SAN ANTONIO (KTSA News)- A new photography exhibit showcasing the late Tejano music legend Selena opens today at the McNay Art Museum.
San Antonio photographer John Dyer recalls how the young Tejano singer drove a red hatchback full of rhinestone bustiers, tights, hats and boots to his studio for a photo shoot for Más Magazine.
“The first time I photographed her, she was full of life and bubbly and full of promise and energetic,” said John Dyer. “The day just flew by even though we worked for about ten hours, which is unheard of for someone who’s well known.”
Three years later, the Grammy Award winner, who was performing for sold-out crowds, was exhausted when she showed up for a photo shoot at the Majestic Theatre for Texas Monthly. She was working on a song in English titled “Dreaming of You,” which music industry insiders predicted would be her crossover hit.
“She had just spent two days shooting Coca-Cola commercials and she was completely worn out,” Dyer said.
This time, she wore an embroidered Mexican textile jacket which he brought to the photo shoot. He could tell she was exhausted, so he used a different approach. She didn’t dance around with numerous wardrobe changes. Instead, she sat in the lobby of the Majestic with a more serious look.
A few months later on March 31, 1995, Selena was gunned down by the president of her fan club in her hometown of Corpus Christi, Texas. Dyer, like thousands of Selena fans, was heartbroken.
“I lost something that day,” Dyer said.
Magazines from across the country contacted Dyer and asked to use his photos of Selena. One of the photos taken at the Majestic Theatre ended up on the cover of People Magazine. It’s one of five on display at the McNay.
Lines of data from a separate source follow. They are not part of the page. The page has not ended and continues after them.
Lemma each_handler_eq fuel n pre suf t error : handler_list s = (pre ++ suf)%list ->
  (length suf < fuel)%nat ->
  let r := visit stop calls ok n (omap (fun h => handlers s !! h) suf) (log s ++ t)%list error in
  each_handler fuel stop n work (id_before s pre) error (logged t s) =
    Done r.2 (logged (t ++ r.1)%list s).
Proof.
  revert n pre suf t error. induction fuel as [|fuel IH]; intros n pre suf t error El Hf; [lia|].
  cbn [each_handler].
  destruct (getnext_eq (logged t s) pre suf (reg_handlers _ (logged_ok t s Hok)) El) as (rv & Hg & _).
  change (id_before (logged t s)) with (id_before s) in Hg. run Hg. cbn [snd].
  destruct suf as [|h suf].
  { cbn. by rewrite app_nil_r. }
  assert (Hin : h ∈ handler_list s) by (rewrite El; apply elem_of_app; right; by left).
  apply (handlers_live _ (reg_handlers _ Hok)) in Hin as [x Hx].
  assert (Eb : forall pre', id_before s (pre' ++ [h])%list = id x).
  { intros pre'. unfold id_before. by rewrite last_snoc, Hx. }
  change (take 1 (h :: suf)) with ([] ++ [h])%list. rewrite Eb.
  rewrite (omap_cons_some (fun h => handlers s !! h) h suf x Hx).
  destruct (handler_idle _ (reg_handlers _ Hok) _ _ Hx) as (Hr & Hl & _ & Hpos & Ht).
  assert ((id x =? 0) = false) as -> by (apply Z.eqb_neq; lia).
  cbn [visit]. destruct (stop n).
  { cbn [fst snd]. by rewrite app_nil_r. }
  run (get_handler_some (logged t s) (id x) h x Ht Hx).
  run (handler_at_eq _ _ _ (lookup_upd_handler h (hold_handler x) (logged t s))).
  run (work_eq h x t Hx). cbv zeta.
  set (c := calls x (log s ++ t)%list). set (s1 := logged c _).
  assert (E1 : handlers s1 !! h = Some (hold_handler x)) by apply lookup_insert_eq.
  assert (H1 : 0 < refcount (hold_handler x)) by (cbn; lia).
  assert (H2 : (0 < locks (hold_handler x))%nat) by (cbn; lia).
  run (release_handler_eq h _ s1 E1 H1 H2). rewrite unhold_handler.
  assert (upd_handler h x s1 = logged (t ++ c)%list s) as ->.
  { unfold s1. same_state; cbn; [by rewrite insert_insert_eq, insert_id|by rewrite app_assoc]. }
  rewrite <- (Eb pre), (IH (S n) (pre ++ [h])%list suf (t ++ c)%list);
    [|by rewrite <- app_assoc|cbn in Hf; lia].
  cbn [fst snd]. by rewrite !app_assoc.
Qed.
(* ===== verification/Ohpi.v ===== *)
(** The extensions of the interface: [openhpid/ohpi.c].

    The functions for handlers, for global parameters and for injecting events act
    on the daemon of [Api] and on the registry of plug-ins of [Plugin].  The
    handlers that the HPI functions see are those of the registry: [view] derives
    the first from the second, and an operation on the registry renews it. *)
From S2P Require Import Prelude SaHpi GIndex Rpt Conf DomainState EventUtils CText Plugin PluginCorrect.
From S2P Require Import Session Domain Api ApiRules ApiDomain ApiWalk ApiCorrect.
#[local] Open Scope string_scope.
#[local] Open Scope Z_scope.


(** The members of [oh_abi_v2] that the HPI functions call. *)
Definition fn_name (f : abi_fn) : string :=
  match f with
  | set_resource_tag => "set_resource_tag"
  | set_resource_severity => "set_resource_severity"
  | resource_failed_remove => "resource_failed_remove"
  | get_el_info => "get_el_info"
  | get_el_caps => "get_el_caps"
  | set_el_time => "set_el_time"
  | add_el_entry => "add_el_entry"
  | get_el_entry => "get_el_entry"
  | clear_el => "clear_el"
  | set_el_state => "set_el_state"
  | reset_el_overflow => "reset_el_overflow"
  | get_sensor_reading => "get_sensor_reading"
  | get_sensor_thresholds => "get_sensor_thresholds"
  | set_sensor_thresholds => "set_sensor_thresholds"
  | get_sensor_enable => "get_sensor_enable"
  | set_sensor_enable => "set_sensor_enable"
  | get_sensor_event_enables => "get_sensor_event_enables"
  | set_sensor_event_enables => "set_sensor_event_enables"
  | get_sensor_event_masks => "get_sensor_event_masks"
  | set_sensor_event_masks => "set_sensor_event_masks"
  | get_control_state => "get_control_state"
  | set_control_state => "set_control_state"
  | get_idr_info => "get_idr_info"
  | get_idr_area_header => "get_idr_area_header"
  | add_idr_area => "add_idr_area"
  | add_idr_area_id => "add_idr_area_id"
  | del_idr_area => "del_idr_area"
  | get_idr_field => "get_idr_field"
  | add_idr_field => "add_idr_field"
  | add_idr_field_id => "add_idr_field_id"
  | set_idr_field => "set_idr_field"
  | del_idr_field => "del_idr_field"
  | get_watchdog_info => "get_watchdog_info"
  | set_watchdog_info => "set_watchdog_info"
  | reset_watchdog => "reset_watchdog"
  | get_next_announce => "get_next_announce"
  | get_announce => "get_announce"
  | ack_announce => "ack_announce"
  | add_announce => "add_announce"
  | del_announce => "del_announce"
  | get_annunc_mode => "get_annunc_mode"
  | set_annunc_mode => "set_annunc_mode"
  | get_dimi_info => "get_dimi_info"
  | get_dimi_test => "get_dimi_test"
  | get_dimi_test_ready => "get_dimi_test_ready"
  | start_dimi_test => "start_dimi_test"
  | cancel_dimi_test => "cancel_dimi_test"
  | get_dimi_test_status => "get_dimi_test_status"
  | get_dimi_test_results => "get_dimi_test_results"
  | get_fumi_spec => "get_fumi_spec"
  | get_fumi_service_impact => "get_fumi_service_impact"
  | set_fumi_source => "set_fumi_source"
  | validate_fumi_source => "validate_fumi_source"
  | get_fumi_source => "get_fumi_source"
  | get_fumi_source_component => "get_fumi_source_component"
  | get_fumi_target => "get_fumi_target"
  | get_fumi_target_component => "get_fumi_target_component"
  | get_fumi_logical_target => "get_fumi_logical_target"
  | get_fumi_logical_target_component => "get_fumi_logical_target_component"
  | start_fumi_backup => "start_fumi_backup"
  | set_fumi_bank_order => "set_fumi_bank_order"
  | start_fumi_bank_copy => "start_fumi_bank_copy"
  | start_fumi_install => "start_fumi_install"
  | get_fumi_status => "get_fumi_status"
  | start_fumi_verify => "start_fumi_verify"
  | start_fumi_verify_main => "start_fumi_verify_main"
  | cancel_fumi_upgrade => "cancel_fumi_upgrade"
  | get_fumi_autorollback_disable => "get_fumi_autorollback_disable"
  | set_fumi_autorollback_disable => "set_fumi_autorollback_disable"
  | start_fumi_rollback => "start_fumi_rollback"
  | activate_fumi => "activate_fumi"
  | start_fumi_activate => "start_fumi_activate"
  | cleanup_fumi => "cleanup_fumi"
  | hotswap_policy_cancel => "hotswap_policy_cancel"
  | get_hotswap_state => "get_hotswap_state"
  | set_hotswap_state => "set_hotswap_state"
  | set_autoinsert_timeout => "set_autoinsert_timeout"
  | get_autoextract_timeout => "get_autoextract_timeout"
  | set_autoextract_timeout => "set_autoextract_timeout"
  | request_hotswap_action => "request_hotswap_action"
  | get_indicator_state => "get_indicator_state"
  | set_indicator_state => "set_indicator_state"
  | control_parm => "control_parm"
  | load_id_get => "load_id_get"
  | load_id_set => "load_id_set"
  | get_reset_state => "get_reset_state"
  | set_reset_state => "set_reset_state"
  | get_power_state => "get_power_state"
  | set_power_state => "set_power_state"
  end.

Definition view_handler (r : registry) (h : nat) : option oh_handler :=
  x ← Plugin.handlers r !! h;
  y ← plugins r !! Plugin.abi x;
  Some {| hnd := bool_decide (is_Some (Plugin.hnd x)); abi := fun f => bool_decide (fn_name f ∈ plugin_abi y) |}.
Definition view (r : registry) : gmap Z oh_handler := omap (view_handler r) (handler_table r).

(** ** The monad *)

Definition system : Type := daemon * registry.
Definition Sys (O A : Type) : Type := system -> outcome O A * system.
Notation sapi O := (Sys O Empty_set).
#[export] Instance Sys_ret O : MRet (Sys O) := fun A a s => (Next a, s).
#[export] Instance Sys_bind O : MBind (Sys O) := fun A B k m s =>
  match m s with
  | (Next a, s) => k a s
  | (Return rv out, s) => (Return rv out, s)
  | (Undefined, s) => (Undefined, s)
  | (Waits, s) => (Waits, s)
  end.

(** A part that acts on the daemon alone, and an operation on the registry. *)
Definition on {O A} (m : M O A) : Sys O A := fun '(w, r) => let '(a, w) := m w in (a, (w, r)).
Definition act {O A} (m : R A) : Sys O A := fun '(w, r) =>
  match m r with
  | Plugin.Done a r => (Next a, (w <| handlers := view r |>, r))
  | Plugin.Undefined => (Undefined, (w, r))
  | Plugin.Waits => (Waits, (w, r))
  end.

Section functions.
Context `{Environment} (e : env).

(** [OH_CHECK_INIT_STATE], [OH_GET_DID] and [OH_GET_DOMAIN]. *)
Definition enter {O} (sid : Z) : Sys O Z :=
  on (OH_CHECK_INIT_STATE sid;; did ← OH_GET_DID sid; OH_GET_DOMAIN did).
(** The domain is released and the function returns. *)
Definition leave {O A} (d rv : Z) (out : option O) : Sys O A :=
  on (oh_release_domain d;; return_ rv out).
(** [if (oh_init()) { oh_release_domain(d); return SA_ERR_HPI_INTERNAL_ERROR; }] *)
Definition initialised {O} (d : Z) : Sys O unit :=
  if e_init e then mret tt else leave d SA_ERR_HPI_INTERNAL_ERROR None.
Definition refuse {O} (b : bool) (rv : Z) : Sys O unit := on (reject b rv).

Definition oHpiHandlerCreate (sid : Z) (config : option (gmap string conf_value)) (id : bool) : sapi Z :=
  refuse (sid =? 0) SA_ERR_HPI_INVALID_SESSION;;
  refuse (negb (bool_decide (is_Some config)) || negb id) SA_ERR_HPI_INVALID_PARAMS;;
  refuse (bool_decide (size (default ∅ config) = 0%nat)) SA_ERR_HPI_INVALID_PARAMS;;
  d ← enter sid;
  initialised d;;
  r ← act (oh_create_handler config true);
  leave d r.1 (Some r.2).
The “Selena Forever/Siempre Selena” exhibit opens today and will remain open through July 15. It’s part of a larger exhibit showcasing 1990’s fashions titled “Fashion Nirvana: Runway to Everyday,” which opens January 30th.
“In addition to being a music icon, Selena was also a fashion icon and she had two stores in her native South Texas featuring her designs. One was in Corpus Christi and the other was on Broadway, just minutes away from the McNay,” said Richard Aste, Director of the McNay Art Museum.
Aste says Selena shattered the glass ceiling for women in Tejano music and for Latinos.
“She shattered the glass ceiling for me, being an immigrant from Latin America, realizing that I, too, could make that crossover and be one with the larger American culture ,” said Aste.